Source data
────────
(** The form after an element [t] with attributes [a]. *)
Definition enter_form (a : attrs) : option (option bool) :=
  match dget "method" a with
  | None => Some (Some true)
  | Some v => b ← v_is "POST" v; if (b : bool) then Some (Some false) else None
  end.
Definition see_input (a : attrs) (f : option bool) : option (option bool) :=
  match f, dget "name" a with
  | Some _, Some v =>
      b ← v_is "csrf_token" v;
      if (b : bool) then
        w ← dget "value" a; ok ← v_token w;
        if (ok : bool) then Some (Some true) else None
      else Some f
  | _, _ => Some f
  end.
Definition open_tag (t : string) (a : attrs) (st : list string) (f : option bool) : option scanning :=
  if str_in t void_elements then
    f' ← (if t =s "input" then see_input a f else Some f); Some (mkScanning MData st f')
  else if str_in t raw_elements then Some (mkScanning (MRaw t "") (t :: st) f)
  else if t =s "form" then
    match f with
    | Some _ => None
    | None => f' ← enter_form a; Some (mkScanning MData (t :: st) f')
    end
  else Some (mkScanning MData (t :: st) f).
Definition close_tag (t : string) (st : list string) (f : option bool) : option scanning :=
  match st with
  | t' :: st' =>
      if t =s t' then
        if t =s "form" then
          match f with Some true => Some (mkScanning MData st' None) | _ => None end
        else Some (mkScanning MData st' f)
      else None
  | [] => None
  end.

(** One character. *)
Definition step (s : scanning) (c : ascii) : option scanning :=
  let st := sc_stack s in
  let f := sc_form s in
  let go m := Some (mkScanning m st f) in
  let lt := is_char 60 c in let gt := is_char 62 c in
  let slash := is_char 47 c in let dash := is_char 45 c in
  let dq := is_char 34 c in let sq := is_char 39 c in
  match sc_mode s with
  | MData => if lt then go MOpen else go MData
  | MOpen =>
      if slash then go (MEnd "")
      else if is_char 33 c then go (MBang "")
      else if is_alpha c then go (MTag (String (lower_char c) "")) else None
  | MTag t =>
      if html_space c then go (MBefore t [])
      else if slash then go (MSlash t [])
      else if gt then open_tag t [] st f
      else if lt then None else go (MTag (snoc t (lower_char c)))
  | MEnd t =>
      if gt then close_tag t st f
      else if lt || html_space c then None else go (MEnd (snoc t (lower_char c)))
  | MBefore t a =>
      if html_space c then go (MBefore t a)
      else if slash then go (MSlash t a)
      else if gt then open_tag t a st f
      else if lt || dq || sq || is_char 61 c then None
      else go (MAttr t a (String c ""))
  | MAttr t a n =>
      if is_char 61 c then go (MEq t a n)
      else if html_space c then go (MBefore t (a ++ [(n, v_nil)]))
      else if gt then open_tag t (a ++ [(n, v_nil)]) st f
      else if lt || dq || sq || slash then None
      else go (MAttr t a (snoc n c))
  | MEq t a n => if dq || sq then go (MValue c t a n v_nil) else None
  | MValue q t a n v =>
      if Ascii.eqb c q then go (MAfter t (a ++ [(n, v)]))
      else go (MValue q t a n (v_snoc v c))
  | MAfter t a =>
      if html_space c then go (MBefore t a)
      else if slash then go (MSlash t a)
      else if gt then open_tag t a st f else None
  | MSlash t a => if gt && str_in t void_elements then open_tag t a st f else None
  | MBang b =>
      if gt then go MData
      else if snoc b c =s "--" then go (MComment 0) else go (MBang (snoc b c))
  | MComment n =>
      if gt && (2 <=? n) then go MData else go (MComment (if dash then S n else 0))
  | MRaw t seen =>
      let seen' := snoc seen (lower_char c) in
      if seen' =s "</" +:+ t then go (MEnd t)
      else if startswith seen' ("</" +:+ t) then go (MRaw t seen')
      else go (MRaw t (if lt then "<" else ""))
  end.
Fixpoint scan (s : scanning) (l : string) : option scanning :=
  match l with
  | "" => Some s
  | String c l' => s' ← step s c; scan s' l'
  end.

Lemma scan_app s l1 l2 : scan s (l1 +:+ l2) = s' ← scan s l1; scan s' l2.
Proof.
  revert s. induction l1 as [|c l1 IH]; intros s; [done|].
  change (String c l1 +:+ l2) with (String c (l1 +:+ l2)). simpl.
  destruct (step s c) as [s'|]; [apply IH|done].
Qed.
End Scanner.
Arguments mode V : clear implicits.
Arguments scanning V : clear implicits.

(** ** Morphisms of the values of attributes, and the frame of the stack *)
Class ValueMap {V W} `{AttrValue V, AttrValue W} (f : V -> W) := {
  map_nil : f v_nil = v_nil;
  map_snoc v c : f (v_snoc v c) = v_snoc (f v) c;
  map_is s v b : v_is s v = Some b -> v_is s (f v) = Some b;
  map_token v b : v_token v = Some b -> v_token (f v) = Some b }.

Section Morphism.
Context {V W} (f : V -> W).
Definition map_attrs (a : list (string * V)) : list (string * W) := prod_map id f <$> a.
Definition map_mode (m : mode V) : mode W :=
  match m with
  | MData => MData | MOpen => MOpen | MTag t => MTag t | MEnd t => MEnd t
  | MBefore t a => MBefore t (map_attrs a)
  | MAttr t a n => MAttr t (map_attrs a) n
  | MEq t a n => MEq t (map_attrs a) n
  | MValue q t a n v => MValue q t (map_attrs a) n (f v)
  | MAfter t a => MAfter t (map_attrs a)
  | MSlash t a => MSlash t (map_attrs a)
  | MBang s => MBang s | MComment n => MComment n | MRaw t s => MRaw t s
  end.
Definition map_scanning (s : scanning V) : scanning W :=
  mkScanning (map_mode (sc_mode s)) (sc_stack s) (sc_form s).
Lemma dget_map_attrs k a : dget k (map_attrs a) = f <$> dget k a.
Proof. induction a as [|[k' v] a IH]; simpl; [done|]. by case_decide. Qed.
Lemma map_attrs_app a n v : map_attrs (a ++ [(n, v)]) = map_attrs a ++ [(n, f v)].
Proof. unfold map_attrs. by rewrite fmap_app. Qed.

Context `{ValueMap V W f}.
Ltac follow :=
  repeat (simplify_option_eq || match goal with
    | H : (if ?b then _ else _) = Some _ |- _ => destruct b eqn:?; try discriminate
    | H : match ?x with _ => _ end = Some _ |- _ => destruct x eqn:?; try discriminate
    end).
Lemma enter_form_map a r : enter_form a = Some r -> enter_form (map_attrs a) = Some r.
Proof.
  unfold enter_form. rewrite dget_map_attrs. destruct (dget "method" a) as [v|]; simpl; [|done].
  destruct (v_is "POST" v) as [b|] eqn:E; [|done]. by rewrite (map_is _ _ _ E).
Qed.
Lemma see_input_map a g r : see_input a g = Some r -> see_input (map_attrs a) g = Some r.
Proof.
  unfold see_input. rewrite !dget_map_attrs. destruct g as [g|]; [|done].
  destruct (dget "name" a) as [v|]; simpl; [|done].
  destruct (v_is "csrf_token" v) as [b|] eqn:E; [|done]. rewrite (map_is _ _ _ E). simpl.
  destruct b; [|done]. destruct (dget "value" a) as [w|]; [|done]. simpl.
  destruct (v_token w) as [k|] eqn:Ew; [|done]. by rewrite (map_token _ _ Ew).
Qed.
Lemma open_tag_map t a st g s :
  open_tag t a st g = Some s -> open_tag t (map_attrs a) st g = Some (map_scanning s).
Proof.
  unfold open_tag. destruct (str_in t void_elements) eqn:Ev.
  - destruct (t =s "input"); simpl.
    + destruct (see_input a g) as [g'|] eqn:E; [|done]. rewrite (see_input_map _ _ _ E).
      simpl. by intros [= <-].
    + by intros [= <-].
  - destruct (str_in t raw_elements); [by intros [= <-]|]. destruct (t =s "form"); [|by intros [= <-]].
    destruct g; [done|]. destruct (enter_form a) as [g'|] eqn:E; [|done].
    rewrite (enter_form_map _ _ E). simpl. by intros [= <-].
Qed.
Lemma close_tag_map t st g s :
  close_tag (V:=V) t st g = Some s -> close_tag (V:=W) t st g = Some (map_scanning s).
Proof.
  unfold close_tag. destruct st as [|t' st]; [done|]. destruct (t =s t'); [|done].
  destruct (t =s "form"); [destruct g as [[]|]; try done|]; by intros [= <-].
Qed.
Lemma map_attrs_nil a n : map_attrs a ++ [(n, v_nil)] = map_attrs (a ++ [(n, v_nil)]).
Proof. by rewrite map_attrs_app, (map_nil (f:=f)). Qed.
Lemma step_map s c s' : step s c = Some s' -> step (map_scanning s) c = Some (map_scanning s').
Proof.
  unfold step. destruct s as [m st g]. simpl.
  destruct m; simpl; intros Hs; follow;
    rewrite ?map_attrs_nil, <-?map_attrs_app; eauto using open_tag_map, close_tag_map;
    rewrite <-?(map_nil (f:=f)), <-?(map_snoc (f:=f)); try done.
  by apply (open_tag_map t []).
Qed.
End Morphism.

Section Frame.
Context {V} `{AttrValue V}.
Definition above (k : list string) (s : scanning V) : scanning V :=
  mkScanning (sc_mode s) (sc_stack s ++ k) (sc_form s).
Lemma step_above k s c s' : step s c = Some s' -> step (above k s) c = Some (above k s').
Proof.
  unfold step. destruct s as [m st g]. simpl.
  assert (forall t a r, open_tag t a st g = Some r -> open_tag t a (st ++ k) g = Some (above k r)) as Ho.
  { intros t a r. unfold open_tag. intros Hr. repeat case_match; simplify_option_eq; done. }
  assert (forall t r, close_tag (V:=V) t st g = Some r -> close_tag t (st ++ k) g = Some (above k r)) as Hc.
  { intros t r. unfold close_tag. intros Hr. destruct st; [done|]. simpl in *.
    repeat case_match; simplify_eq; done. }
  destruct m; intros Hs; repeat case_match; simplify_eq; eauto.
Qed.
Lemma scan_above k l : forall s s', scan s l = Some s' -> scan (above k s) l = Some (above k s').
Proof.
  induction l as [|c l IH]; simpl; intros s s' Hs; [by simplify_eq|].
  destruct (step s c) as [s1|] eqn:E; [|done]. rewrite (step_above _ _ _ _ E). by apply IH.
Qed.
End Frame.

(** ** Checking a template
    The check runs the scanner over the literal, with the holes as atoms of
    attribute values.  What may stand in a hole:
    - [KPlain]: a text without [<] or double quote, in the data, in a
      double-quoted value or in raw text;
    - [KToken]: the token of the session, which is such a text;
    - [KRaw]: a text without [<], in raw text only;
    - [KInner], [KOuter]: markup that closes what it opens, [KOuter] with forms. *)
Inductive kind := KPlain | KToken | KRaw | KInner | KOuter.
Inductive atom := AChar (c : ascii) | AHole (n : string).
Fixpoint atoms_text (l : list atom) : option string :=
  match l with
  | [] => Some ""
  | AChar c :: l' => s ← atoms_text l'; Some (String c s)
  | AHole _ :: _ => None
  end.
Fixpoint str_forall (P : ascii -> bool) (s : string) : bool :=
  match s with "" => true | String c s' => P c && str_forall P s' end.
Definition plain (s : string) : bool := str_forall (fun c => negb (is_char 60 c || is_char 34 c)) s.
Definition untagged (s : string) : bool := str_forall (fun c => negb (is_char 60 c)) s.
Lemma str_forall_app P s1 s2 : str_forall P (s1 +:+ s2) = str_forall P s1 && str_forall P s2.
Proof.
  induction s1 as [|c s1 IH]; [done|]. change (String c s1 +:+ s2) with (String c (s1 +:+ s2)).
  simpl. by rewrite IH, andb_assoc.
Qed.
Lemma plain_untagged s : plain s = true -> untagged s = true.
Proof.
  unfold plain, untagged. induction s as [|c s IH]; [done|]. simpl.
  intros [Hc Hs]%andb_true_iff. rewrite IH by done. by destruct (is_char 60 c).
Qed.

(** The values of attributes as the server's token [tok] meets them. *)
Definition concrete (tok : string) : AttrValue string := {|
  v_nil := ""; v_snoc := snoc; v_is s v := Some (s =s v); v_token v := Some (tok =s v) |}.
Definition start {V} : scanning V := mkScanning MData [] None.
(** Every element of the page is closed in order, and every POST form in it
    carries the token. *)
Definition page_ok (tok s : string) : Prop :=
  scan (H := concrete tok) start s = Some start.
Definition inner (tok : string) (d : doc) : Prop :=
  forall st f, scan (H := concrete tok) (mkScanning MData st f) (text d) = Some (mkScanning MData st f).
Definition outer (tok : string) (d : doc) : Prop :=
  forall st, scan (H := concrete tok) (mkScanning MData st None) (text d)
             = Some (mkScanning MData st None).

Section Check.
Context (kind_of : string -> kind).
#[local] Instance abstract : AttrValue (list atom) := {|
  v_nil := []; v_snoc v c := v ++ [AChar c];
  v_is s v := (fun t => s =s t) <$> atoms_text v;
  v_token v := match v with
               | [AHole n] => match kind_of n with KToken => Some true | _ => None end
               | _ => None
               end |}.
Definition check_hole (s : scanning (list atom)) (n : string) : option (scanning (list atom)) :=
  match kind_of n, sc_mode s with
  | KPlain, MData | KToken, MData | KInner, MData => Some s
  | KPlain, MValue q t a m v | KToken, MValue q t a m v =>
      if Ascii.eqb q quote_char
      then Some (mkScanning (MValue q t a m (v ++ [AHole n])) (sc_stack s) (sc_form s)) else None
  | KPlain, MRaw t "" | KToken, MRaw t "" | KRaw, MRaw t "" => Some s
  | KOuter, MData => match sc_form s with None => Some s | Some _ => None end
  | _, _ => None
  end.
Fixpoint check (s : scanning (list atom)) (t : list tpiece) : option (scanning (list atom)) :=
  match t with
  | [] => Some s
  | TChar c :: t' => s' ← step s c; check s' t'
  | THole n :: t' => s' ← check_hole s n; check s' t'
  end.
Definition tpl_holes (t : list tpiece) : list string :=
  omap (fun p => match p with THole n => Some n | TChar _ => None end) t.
────────
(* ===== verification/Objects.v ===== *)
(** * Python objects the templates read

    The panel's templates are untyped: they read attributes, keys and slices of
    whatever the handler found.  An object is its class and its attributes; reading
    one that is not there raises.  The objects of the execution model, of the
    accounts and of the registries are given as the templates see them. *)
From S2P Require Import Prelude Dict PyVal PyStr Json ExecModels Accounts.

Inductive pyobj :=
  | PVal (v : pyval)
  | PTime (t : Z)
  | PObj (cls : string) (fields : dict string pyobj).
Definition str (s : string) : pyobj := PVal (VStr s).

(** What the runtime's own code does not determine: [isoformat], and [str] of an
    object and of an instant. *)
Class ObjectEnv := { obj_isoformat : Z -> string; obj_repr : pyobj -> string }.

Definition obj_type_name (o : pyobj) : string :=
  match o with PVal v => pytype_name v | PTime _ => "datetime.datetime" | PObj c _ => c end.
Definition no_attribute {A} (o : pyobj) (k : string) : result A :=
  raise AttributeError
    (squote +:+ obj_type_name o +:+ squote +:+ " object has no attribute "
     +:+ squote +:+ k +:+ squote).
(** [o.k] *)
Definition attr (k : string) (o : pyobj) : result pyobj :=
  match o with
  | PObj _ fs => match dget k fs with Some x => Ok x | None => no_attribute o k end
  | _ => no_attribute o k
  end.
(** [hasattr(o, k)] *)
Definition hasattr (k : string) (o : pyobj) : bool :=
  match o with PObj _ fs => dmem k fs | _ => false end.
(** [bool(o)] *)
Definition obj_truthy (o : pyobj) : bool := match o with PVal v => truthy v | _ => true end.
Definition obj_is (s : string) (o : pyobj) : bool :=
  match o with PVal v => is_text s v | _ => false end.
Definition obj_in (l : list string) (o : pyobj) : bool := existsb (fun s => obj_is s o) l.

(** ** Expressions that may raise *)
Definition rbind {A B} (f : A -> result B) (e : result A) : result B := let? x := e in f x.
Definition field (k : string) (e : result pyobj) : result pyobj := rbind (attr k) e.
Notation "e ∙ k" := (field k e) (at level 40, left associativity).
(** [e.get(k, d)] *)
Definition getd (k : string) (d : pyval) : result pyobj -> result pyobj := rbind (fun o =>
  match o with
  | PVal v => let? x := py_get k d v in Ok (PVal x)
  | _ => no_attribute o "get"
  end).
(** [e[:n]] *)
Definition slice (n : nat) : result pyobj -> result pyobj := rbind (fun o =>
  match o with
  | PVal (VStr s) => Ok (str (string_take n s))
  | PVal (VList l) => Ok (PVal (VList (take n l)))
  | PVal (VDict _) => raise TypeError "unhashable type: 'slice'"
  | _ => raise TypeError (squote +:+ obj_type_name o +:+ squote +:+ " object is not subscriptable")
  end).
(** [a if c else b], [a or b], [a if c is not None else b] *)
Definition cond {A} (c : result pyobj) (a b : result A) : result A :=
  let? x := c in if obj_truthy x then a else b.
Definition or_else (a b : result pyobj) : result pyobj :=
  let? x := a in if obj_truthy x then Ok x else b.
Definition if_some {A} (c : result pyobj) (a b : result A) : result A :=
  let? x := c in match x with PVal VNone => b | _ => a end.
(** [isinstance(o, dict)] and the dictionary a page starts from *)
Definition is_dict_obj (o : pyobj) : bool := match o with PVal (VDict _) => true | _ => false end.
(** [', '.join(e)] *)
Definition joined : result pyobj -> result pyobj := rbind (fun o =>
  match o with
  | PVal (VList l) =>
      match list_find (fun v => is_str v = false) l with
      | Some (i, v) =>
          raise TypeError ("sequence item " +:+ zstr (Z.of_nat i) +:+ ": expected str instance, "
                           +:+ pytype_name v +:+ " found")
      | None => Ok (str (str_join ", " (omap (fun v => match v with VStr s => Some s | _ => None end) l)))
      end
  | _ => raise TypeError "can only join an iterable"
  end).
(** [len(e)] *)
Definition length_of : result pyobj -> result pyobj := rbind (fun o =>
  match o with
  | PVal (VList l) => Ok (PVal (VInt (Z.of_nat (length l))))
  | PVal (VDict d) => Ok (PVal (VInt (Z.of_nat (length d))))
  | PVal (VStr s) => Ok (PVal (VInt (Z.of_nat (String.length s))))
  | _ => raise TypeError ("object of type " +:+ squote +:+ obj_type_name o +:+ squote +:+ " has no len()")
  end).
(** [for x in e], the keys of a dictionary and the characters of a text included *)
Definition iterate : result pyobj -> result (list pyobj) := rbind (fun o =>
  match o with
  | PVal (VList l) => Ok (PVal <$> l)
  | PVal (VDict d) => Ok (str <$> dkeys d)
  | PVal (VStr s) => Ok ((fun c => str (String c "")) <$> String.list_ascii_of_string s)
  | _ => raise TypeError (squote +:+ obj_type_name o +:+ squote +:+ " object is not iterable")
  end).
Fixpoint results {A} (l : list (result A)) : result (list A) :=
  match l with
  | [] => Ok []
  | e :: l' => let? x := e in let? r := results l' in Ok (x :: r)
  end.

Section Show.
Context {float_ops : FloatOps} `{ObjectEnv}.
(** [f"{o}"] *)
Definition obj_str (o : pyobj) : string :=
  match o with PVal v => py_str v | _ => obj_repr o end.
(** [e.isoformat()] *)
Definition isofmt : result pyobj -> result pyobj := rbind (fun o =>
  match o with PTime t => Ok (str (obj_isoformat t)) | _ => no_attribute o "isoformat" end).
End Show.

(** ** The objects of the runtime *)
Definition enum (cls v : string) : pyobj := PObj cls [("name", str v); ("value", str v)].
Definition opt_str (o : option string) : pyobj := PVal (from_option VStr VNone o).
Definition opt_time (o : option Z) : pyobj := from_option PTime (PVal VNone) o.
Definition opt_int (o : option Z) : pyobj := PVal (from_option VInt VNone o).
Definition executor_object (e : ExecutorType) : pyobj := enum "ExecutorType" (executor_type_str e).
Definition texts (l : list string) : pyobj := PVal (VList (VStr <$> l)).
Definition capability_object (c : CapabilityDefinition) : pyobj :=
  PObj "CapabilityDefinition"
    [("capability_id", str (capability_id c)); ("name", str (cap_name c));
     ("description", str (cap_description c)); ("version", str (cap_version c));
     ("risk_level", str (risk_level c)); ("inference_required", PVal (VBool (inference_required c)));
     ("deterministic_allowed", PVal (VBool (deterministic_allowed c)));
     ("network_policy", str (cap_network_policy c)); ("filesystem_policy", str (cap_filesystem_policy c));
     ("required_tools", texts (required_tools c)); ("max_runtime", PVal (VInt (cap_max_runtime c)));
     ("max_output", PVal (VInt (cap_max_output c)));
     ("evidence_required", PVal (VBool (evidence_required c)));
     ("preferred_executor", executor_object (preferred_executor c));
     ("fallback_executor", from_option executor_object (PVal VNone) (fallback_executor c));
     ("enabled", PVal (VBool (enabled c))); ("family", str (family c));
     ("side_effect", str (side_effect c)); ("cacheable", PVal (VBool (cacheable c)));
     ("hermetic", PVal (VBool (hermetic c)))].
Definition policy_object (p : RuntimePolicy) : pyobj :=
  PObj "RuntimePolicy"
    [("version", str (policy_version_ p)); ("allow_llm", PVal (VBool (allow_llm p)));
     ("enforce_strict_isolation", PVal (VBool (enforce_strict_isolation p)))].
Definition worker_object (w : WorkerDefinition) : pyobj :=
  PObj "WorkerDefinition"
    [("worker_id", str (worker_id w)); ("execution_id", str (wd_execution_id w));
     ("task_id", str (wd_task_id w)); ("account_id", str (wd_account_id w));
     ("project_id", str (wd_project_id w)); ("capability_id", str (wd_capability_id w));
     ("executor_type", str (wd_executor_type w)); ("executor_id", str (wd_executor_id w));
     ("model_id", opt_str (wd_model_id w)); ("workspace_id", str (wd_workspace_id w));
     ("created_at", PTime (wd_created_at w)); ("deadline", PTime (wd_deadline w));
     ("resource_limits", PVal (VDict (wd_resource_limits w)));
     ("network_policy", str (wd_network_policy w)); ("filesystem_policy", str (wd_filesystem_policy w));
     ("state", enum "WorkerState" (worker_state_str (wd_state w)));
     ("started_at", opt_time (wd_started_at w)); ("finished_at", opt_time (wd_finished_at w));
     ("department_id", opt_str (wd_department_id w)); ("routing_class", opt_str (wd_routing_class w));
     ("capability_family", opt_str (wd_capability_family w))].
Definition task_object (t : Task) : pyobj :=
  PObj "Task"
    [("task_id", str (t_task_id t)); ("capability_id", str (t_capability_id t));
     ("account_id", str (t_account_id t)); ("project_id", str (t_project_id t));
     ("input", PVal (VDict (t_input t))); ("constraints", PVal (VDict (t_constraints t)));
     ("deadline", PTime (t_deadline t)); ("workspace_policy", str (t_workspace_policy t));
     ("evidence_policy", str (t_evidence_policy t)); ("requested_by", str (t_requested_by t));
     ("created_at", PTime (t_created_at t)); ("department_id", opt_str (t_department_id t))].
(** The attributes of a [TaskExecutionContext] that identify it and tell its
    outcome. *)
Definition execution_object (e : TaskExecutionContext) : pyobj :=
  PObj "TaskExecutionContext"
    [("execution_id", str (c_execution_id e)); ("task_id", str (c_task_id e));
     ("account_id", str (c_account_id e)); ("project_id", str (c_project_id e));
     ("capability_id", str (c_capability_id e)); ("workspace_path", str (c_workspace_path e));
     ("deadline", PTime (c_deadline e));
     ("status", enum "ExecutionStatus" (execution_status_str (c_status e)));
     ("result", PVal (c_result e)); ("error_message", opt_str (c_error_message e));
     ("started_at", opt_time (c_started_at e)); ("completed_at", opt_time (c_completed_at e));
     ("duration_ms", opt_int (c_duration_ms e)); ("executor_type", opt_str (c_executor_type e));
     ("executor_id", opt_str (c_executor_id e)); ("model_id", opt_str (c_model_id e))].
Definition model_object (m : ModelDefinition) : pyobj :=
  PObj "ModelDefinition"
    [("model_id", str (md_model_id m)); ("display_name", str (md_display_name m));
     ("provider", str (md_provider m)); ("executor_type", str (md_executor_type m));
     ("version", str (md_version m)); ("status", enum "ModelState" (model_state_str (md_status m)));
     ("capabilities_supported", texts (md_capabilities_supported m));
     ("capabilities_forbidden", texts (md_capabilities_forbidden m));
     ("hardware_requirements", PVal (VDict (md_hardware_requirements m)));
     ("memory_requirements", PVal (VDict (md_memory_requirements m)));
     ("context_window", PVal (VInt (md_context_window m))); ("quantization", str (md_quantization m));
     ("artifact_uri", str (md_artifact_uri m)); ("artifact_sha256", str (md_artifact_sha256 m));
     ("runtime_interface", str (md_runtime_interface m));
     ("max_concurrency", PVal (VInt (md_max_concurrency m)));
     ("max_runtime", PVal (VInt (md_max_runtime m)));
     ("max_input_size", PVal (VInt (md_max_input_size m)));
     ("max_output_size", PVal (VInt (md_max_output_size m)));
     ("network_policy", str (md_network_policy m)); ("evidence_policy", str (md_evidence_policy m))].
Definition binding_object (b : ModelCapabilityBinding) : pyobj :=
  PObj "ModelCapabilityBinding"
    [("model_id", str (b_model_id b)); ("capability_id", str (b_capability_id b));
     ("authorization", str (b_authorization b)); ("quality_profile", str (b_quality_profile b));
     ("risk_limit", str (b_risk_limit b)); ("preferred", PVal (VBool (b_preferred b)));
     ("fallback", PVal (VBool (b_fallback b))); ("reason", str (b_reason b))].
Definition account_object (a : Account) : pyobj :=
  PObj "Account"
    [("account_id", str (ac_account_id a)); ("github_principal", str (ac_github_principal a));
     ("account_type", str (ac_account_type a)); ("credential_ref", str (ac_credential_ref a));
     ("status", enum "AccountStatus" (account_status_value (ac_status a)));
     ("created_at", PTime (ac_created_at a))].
────────
▸ **REQUIRED ACTION**
Every line above from the line with "(** The form" to the line with "else if lt || html_space", inclusive, must be returned exactly; no other line belongs in the reply.

▸ **EXERCISE SOLUTION**
(** The form after an element [t] with attributes [a]. *)
Definition enter_form (a : attrs) : option (option bool) :=
  match dget "method" a with
  | None => Some (Some true)
  | Some v => b ← v_is "POST" v; if (b : bool) then Some (Some false) else None
  end.
Definition see_input (a : attrs) (f : option bool) : option (option bool) :=
  match f, dget "name" a with
  | Some _, Some v =>
      b ← v_is "csrf_token" v;
      if (b : bool) then
        w ← dget "value" a; ok ← v_token w;
        if (ok : bool) then Some (Some true) else None
      else Some f
  | _, _ => Some f
  end.
Definition open_tag (t : string) (a : attrs) (st : list string) (f : option bool) : option scanning :=
  if str_in t void_elements then
    f' ← (if t =s "input" then see_input a f else Some f); Some (mkScanning MData st f')
  else if str_in t raw_elements then Some (mkScanning (MRaw t "") (t :: st) f)
  else if t =s "form" then
    match f with
    | Some _ => None
    | None => f' ← enter_form a; Some (mkScanning MData (t :: st) f')
    end
  else Some (mkScanning MData (t :: st) f).
Definition close_tag (t : string) (st : list string) (f : option bool) : option scanning :=
  match st with
  | t' :: st' =>
      if t =s t' then
        if t =s "form" then
          match f with Some true => Some (mkScanning MData st' None) | _ => None end
        else Some (mkScanning MData st' f)
      else None
  | [] => None
  end.

(** One character. *)
Definition step (s : scanning) (c : ascii) : option scanning :=
  let st := sc_stack s in
  let f := sc_form s in
  let go m := Some (mkScanning m st f) in
  let lt := is_char 60 c in let gt := is_char 62 c in
  let slash := is_char 47 c in let dash := is_char 45 c in
  let dq := is_char 34 c in let sq := is_char 39 c in
  match sc_mode s with
  | MData => if lt then go MOpen else go MData
  | MOpen =>
      if slash then go (MEnd "")
      else if is_char 33 c then go (MBang "")
      else if is_alpha c then go (MTag (String (lower_char c) "")) else None
  | MTag t =>
      if html_space c then go (MBefore t [])
      else if slash then go (MSlash t [])
      else if gt then open_tag t [] st f
      else if lt then None else go (MTag (snoc t (lower_char c)))
  | MEnd t =>
      if gt then close_tag t st f
      else if lt || html_space c then None else go (MEnd (snoc t (lower_char c)))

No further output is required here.